Third-party payors, whether foreign or domestic, or governmental or commercial, are developing increasingly sophisticated methods of controlling healthcare costs. The current environment is putting pressure on companies to price products below what they may feel is appropriate. Selling NUPLAZID at less than an optimized price could impact our revenues and overall success as a company. In addition, in the United States, no uniform policy of coverage and reimbursement for drug products exists among third-party payors. Therefore, coverage and reimbursement for drug products can differ significantly from payor to payor. As a result, the coverage determination process is often a time-consuming and costly process that will require us to provide scientific and clinical support for the use of any approved products to each payor separately, with no assurance that coverage will be obtained. If we are unable to obtain coverage of, and adequate payment levels for, NUPLAZID or any other products we may market to third-party payors, physicians may limit how much or under what circumstances they will prescribe or administer them and patients may decline to purchase them. This in turn could affect our ability to successfully commercialize NUPLAZID, or any other products we may market, and thereby adversely impact our profitability, results of operations, financial condition, and future success.
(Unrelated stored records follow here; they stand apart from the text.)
(** * Sorrentum research utilities: a shallow embedding and its properties

    The development follows the layout of the repository:
    - [Py]        : the fragment of Python's dynamic semantics the scripts rely
                    on (exceptions as values, truthiness, [x or default]);
    - [DaoCross]  : [defi/dao_cross/SorrTask80_dao_cross_optimization.py];
    - [Cache]     : the two-tier cache driven by [helpers/notebooks/cache.py];
    - [Telegram]  : [dev_scripts/process_telegram_collaborator.py];
    - [Sources]   : [core/dataflow/nodes/sources.py]. *)

From Stdlib Require Import QArith Qminmax Lqa ZArith String Ascii.
From stdpp Require Import gmap strings list pretty.

(* ===================================================================== *)
(** * Python values, exceptions and truthiness *)
(* ===================================================================== *)

Module Py.

(** The exceptions the modelled code can raise.  An exception carries the
    text Python would show. *)
Inductive exn : Type :=
| ValueError (msg : string)
| AssertionError (msg : string)
| KeyError (key : string)
| UnboundLocalError (name : string)
| SystemExit (code : Z)
| ExternalError (msg : string).

(** A call either returns or raises. *)
Inductive result (A : Type) : Type :=
| Ok (a : A)
| Raise (e : exn).
Arguments Ok {A} a.
Arguments Raise {A} e.
(** * Session manager and remote data cache of the movie-discovery client

    A shallow embedding of [store/auth-store.ts] (token minting and validation,
    [login], [register], [logout], [checkAuth]) and of [lib/api.ts], both of
    the React Native client ([searchMovies] and [getMovieDetails] over
    [AsyncStorage]) and of the web client ([searchMovies] over [fetch]),
    together with the parts of the JavaScript platform these functions call:
    UTF-16 strings, [btoa]/[atob], [JSON.stringify]/[JSON.parse], number
    coercion and [Date].

    Conventions.
    - A JavaScript string is the list of its UTF-16 code units.
    - A JavaScript number is an exact decimal [m * 10^e], or [NaN], or an
      infinity; the rounding of IEEE doubles is not represented.
    - An operation that can throw returns a [completion].
    - [Date.now()] is an explicit argument [now], in epoch milliseconds.
    - Mutable module state ([MOCK_USERS], the zustand store, [AsyncStorage])
      is threaded through explicitly. *)

From Stdlib Require Import ZArith NArith List String Ascii Bool Lia.
From Stdlib Require Import Decimal DecimalFacts DecimalPos DecimalN DecimalZ.
From stdpp Require Import base option list gmap.

Local Open Scope N_scope.

(** ** Strings *)

Abbreviation jsstring := (list N).

(** The code units of an ASCII (or Latin-1) literal. *)
Definition js (s : string) : jsstring :=
  List.map N_of_ascii (list_ascii_of_string s).

(** ** Errors and completions *)

Inductive error : Type :=
| InvalidCharacterError
| SyntaxError
| TypeError
| Error (message : jsstring).

Inductive completion (A : Type) : Type :=
| Normal (a : A)
| Throw (e : error).
Arguments Normal {A} a.
Arguments Throw {A} e.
We are subject to federal, state and foreign healthcare laws and regulations and implementation of or changes to such healthcare laws and regulations could adversely affect our business and results of operations.

In both the United States and certain foreign jurisdictions, there have been a number of legislative and regulatory proposals in recent years to change the healthcare system in ways that could impact our ability to sell our potential products, including NUPLAZID, as described in greater detail in the Government Regulation section of this Annual Report. If we are found to be in violation of any of these laws or any other federal or state regulations, we may be subject to administrative, civil and/or criminal penalties, damages, fines, individual imprisonment, exclusion from federal health care programs and the restructuring of our operations. Any of these could have a material adverse effect on our business and financial results. Since many of these laws have not been fully interpreted by the courts, there is an increased risk that we may be found in violation of one or more of their provisions. Any action against us for violation of these laws, even if we ultimately are successful in our defense, will cause us to incur significant legal expenses and divert our management’s attention away from the operation of our business.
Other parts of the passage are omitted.